> What the task requires
Return all of the data exactly as given.
====
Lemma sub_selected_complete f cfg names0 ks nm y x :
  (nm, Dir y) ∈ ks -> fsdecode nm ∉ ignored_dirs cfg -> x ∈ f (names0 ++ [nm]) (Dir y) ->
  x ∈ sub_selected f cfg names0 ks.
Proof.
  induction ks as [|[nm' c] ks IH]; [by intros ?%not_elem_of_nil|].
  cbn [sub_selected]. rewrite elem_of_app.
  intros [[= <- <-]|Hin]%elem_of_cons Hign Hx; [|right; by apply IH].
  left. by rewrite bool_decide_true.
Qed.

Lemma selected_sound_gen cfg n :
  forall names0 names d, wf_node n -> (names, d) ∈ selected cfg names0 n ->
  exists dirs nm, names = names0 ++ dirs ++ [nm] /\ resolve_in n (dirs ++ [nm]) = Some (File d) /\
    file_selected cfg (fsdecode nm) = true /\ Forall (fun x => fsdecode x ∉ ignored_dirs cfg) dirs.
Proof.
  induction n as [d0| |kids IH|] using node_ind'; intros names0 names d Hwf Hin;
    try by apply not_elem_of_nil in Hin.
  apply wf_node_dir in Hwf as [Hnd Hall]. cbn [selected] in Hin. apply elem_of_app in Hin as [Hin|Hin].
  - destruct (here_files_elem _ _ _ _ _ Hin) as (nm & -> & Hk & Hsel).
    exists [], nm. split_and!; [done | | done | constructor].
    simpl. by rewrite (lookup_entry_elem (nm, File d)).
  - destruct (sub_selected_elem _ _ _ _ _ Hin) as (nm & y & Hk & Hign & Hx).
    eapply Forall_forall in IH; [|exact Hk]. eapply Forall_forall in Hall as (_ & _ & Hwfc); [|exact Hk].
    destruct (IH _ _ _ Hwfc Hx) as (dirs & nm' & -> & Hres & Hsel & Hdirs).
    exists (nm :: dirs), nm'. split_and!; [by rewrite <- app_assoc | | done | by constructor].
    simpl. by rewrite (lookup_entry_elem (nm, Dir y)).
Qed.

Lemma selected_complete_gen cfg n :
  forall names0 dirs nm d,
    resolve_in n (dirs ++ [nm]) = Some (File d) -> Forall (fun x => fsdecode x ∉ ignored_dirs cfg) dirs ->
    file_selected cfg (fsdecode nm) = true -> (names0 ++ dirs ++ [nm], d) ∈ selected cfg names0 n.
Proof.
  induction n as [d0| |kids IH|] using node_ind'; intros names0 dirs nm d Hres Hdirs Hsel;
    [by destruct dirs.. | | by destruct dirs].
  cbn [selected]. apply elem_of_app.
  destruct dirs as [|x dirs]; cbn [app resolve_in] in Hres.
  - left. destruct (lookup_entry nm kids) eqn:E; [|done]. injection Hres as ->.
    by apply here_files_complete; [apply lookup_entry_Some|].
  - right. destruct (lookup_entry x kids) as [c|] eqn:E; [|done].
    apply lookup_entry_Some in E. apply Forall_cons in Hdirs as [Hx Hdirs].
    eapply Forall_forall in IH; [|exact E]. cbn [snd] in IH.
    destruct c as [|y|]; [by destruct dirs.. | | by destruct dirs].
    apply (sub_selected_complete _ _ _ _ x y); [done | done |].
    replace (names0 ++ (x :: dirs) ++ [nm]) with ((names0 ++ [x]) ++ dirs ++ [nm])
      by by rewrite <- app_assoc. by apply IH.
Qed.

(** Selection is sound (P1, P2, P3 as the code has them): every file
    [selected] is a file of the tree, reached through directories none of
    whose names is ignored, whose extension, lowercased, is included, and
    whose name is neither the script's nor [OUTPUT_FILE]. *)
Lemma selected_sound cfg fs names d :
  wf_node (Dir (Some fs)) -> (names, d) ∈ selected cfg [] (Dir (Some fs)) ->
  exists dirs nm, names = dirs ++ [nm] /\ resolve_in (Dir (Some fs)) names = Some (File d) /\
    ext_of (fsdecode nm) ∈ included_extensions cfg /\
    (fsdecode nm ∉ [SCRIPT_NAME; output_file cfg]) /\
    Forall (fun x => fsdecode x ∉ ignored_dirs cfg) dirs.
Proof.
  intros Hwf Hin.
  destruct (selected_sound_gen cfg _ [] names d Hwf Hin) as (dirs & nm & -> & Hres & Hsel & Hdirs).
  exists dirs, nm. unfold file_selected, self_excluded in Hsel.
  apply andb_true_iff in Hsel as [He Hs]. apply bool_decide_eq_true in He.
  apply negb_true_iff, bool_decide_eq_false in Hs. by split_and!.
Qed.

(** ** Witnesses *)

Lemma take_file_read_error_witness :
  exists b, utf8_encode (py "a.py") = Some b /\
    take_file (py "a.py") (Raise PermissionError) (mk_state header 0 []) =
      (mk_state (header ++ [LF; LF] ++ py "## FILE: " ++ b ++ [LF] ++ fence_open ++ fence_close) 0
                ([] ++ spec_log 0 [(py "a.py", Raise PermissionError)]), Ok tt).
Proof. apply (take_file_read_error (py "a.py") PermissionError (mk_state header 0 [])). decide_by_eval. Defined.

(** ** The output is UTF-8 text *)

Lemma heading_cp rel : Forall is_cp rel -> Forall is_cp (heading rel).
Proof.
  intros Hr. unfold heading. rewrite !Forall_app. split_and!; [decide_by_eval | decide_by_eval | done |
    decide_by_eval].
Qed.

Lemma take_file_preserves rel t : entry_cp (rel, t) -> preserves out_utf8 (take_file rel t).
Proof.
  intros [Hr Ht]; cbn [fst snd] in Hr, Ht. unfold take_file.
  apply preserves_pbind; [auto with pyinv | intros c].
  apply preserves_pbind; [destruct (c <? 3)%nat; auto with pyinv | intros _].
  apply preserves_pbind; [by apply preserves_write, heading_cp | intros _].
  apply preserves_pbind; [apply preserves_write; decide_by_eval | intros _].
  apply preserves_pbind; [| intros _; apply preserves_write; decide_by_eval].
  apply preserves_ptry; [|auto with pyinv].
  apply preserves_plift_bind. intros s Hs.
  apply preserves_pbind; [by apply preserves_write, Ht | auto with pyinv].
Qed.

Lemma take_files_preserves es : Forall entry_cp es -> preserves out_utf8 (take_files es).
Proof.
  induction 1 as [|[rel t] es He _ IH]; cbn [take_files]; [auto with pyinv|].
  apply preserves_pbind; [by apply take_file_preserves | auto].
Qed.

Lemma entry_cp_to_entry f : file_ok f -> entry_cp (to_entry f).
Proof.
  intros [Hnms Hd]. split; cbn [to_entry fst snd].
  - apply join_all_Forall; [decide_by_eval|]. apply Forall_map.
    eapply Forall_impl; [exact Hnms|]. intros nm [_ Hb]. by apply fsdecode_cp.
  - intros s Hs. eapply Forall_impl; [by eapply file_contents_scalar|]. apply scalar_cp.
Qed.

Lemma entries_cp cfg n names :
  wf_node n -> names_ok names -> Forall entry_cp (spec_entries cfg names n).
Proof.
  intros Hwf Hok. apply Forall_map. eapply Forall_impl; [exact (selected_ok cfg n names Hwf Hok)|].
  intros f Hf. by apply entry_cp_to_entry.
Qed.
====
> Task response
Lemma sub_selected_complete f cfg names0 ks nm y x :
  (nm, Dir y) ∈ ks -> fsdecode nm ∉ ignored_dirs cfg -> x ∈ f (names0 ++ [nm]) (Dir y) ->
  x ∈ sub_selected f cfg names0 ks.
Proof.
  induction ks as [|[nm' c] ks IH]; [by intros ?%not_elem_of_nil|].
  cbn [sub_selected]. rewrite elem_of_app.
  intros [[= <- <-]|Hin]%elem_of_cons Hign Hx; [|right; by apply IH].
  left. by rewrite bool_decide_true.
Qed.

Lemma selected_sound_gen cfg n :
  forall names0 names d, wf_node n -> (names, d) ∈ selected cfg names0 n ->
  exists dirs nm, names = names0 ++ dirs ++ [nm] /\ resolve_in n (dirs ++ [nm]) = Some (File d) /\
    file_selected cfg (fsdecode nm) = true /\ Forall (fun x => fsdecode x ∉ ignored_dirs cfg) dirs.
Proof.
  induction n as [d0| |kids IH|] using node_ind'; intros names0 names d Hwf Hin;
    try by apply not_elem_of_nil in Hin.
  apply wf_node_dir in Hwf as [Hnd Hall]. cbn [selected] in Hin. apply elem_of_app in Hin as [Hin|Hin].
  - destruct (here_files_elem _ _ _ _ _ Hin) as (nm & -> & Hk & Hsel).
    exists [], nm. split_and!; [done | | done | constructor].
    simpl. by rewrite (lookup_entry_elem (nm, File d)).
  - destruct (sub_selected_elem _ _ _ _ _ Hin) as (nm & y & Hk & Hign & Hx).
    eapply Forall_forall in IH; [|exact Hk]. eapply Forall_forall in Hall as (_ & _ & Hwfc); [|exact Hk].
    destruct (IH _ _ _ Hwfc Hx) as (dirs & nm' & -> & Hres & Hsel & Hdirs).
    exists (nm :: dirs), nm'. split_and!; [by rewrite <- app_assoc | | done | by constructor].
    simpl. by rewrite (lookup_entry_elem (nm, Dir y)).
Qed.

Lemma selected_complete_gen cfg n :
  forall names0 dirs nm d,
    resolve_in n (dirs ++ [nm]) = Some (File d) -> Forall (fun x => fsdecode x ∉ ignored_dirs cfg) dirs ->
    file_selected cfg (fsdecode nm) = true -> (names0 ++ dirs ++ [nm], d) ∈ selected cfg names0 n.
Proof.
  induction n as [d0| |kids IH|] using node_ind'; intros names0 dirs nm d Hres Hdirs Hsel;
    [by destruct dirs.. | | by destruct dirs].
  cbn [selected]. apply elem_of_app.
  destruct dirs as [|x dirs]; cbn [app resolve_in] in Hres.
  - left. destruct (lookup_entry nm kids) eqn:E; [|done]. injection Hres as ->.
    by apply here_files_complete; [apply lookup_entry_Some|].
  - right. destruct (lookup_entry x kids) as [c|] eqn:E; [|done].
    apply lookup_entry_Some in E. apply Forall_cons in Hdirs as [Hx Hdirs].
    eapply Forall_forall in IH; [|exact E]. cbn [snd] in IH.
    destruct c as [|y|]; [by destruct dirs.. | | by destruct dirs].
    apply (sub_selected_complete _ _ _ _ x y); [done | done |].
    replace (names0 ++ (x :: dirs) ++ [nm]) with ((names0 ++ [x]) ++ dirs ++ [nm])
      by by rewrite <- app_assoc. by apply IH.
Qed.

(** Selection is sound (P1, P2, P3 as the code has them): every file
    [selected] is a file of the tree, reached through directories none of
    whose names is ignored, whose extension, lowercased, is included, and
    whose name is neither the script's nor [OUTPUT_FILE]. *)
Lemma selected_sound cfg fs names d :
  wf_node (Dir (Some fs)) -> (names, d) ∈ selected cfg [] (Dir (Some fs)) ->
  exists dirs nm, names = dirs ++ [nm] /\ resolve_in (Dir (Some fs)) names = Some (File d) /\
    ext_of (fsdecode nm) ∈ included_extensions cfg /\
    (fsdecode nm ∉ [SCRIPT_NAME; output_file cfg]) /\
    Forall (fun x => fsdecode x ∉ ignored_dirs cfg) dirs.
Proof.
  intros Hwf Hin.
  destruct (selected_sound_gen cfg _ [] names d Hwf Hin) as (dirs & nm & -> & Hres & Hsel & Hdirs).
  exists dirs, nm. unfold file_selected, self_excluded in Hsel.
  apply andb_true_iff in Hsel as [He Hs]. apply bool_decide_eq_true in He.
  apply negb_true_iff, bool_decide_eq_false in Hs. by split_and!.
Qed.

(** ** Witnesses *)

Lemma take_file_read_error_witness :
  exists b, utf8_encode (py "a.py") = Some b /\
    take_file (py "a.py") (Raise PermissionError) (mk_state header 0 []) =
      (mk_state (header ++ [LF; LF] ++ py "## FILE: " ++ b ++ [LF] ++ fence_open ++ fence_close) 0
                ([] ++ spec_log 0 [(py "a.py", Raise PermissionError)]), Ok tt).
Proof. apply (take_file_read_error (py "a.py") PermissionError (mk_state header 0 [])). decide_by_eval. Defined.

(** ** The output is UTF-8 text *)

Lemma heading_cp rel : Forall is_cp rel -> Forall is_cp (heading rel).
Proof.
  intros Hr. unfold heading. rewrite !Forall_app. split_and!; [decide_by_eval | decide_by_eval | done |
    decide_by_eval].
Qed.

Lemma take_file_preserves rel t : entry_cp (rel, t) -> preserves out_utf8 (take_file rel t).
Proof.
  intros [Hr Ht]; cbn [fst snd] in Hr, Ht. unfold take_file.
  apply preserves_pbind; [auto with pyinv | intros c].
  apply preserves_pbind; [destruct (c <? 3)%nat; auto with pyinv | intros _].
  apply preserves_pbind; [by apply preserves_write, heading_cp | intros _].
  apply preserves_pbind; [apply preserves_write; decide_by_eval | intros _].
  apply preserves_pbind; [| intros _; apply preserves_write; decide_by_eval].
  apply preserves_ptry; [|auto with pyinv].
  apply preserves_plift_bind. intros s Hs.
  apply preserves_pbind; [by apply preserves_write, Ht | auto with pyinv].
Qed.

Lemma take_files_preserves es : Forall entry_cp es -> preserves out_utf8 (take_files es).
Proof.
  induction 1 as [|[rel t] es He _ IH]; cbn [take_files]; [auto with pyinv|].
  apply preserves_pbind; [by apply take_file_preserves | auto].
Qed.

Lemma entry_cp_to_entry f : file_ok f -> entry_cp (to_entry f).
Proof.
  intros [Hnms Hd]. split; cbn [to_entry fst snd].
  - apply join_all_Forall; [decide_by_eval|]. apply Forall_map.
    eapply Forall_impl; [exact Hnms|]. intros nm [_ Hb]. by apply fsdecode_cp.
  - intros s Hs. eapply Forall_impl; [by eapply file_contents_scalar|]. apply scalar_cp.
Qed.

Lemma entries_cp cfg n names :
  wf_node n -> names_ok names -> Forall entry_cp (spec_entries cfg names n).
Proof.
  intros Hwf Hok. apply Forall_map. eapply Forall_impl; [exact (selected_ok cfg n names Hwf Hok)|].
  intros f Hf. by apply entry_cp_to_entry.
Qed.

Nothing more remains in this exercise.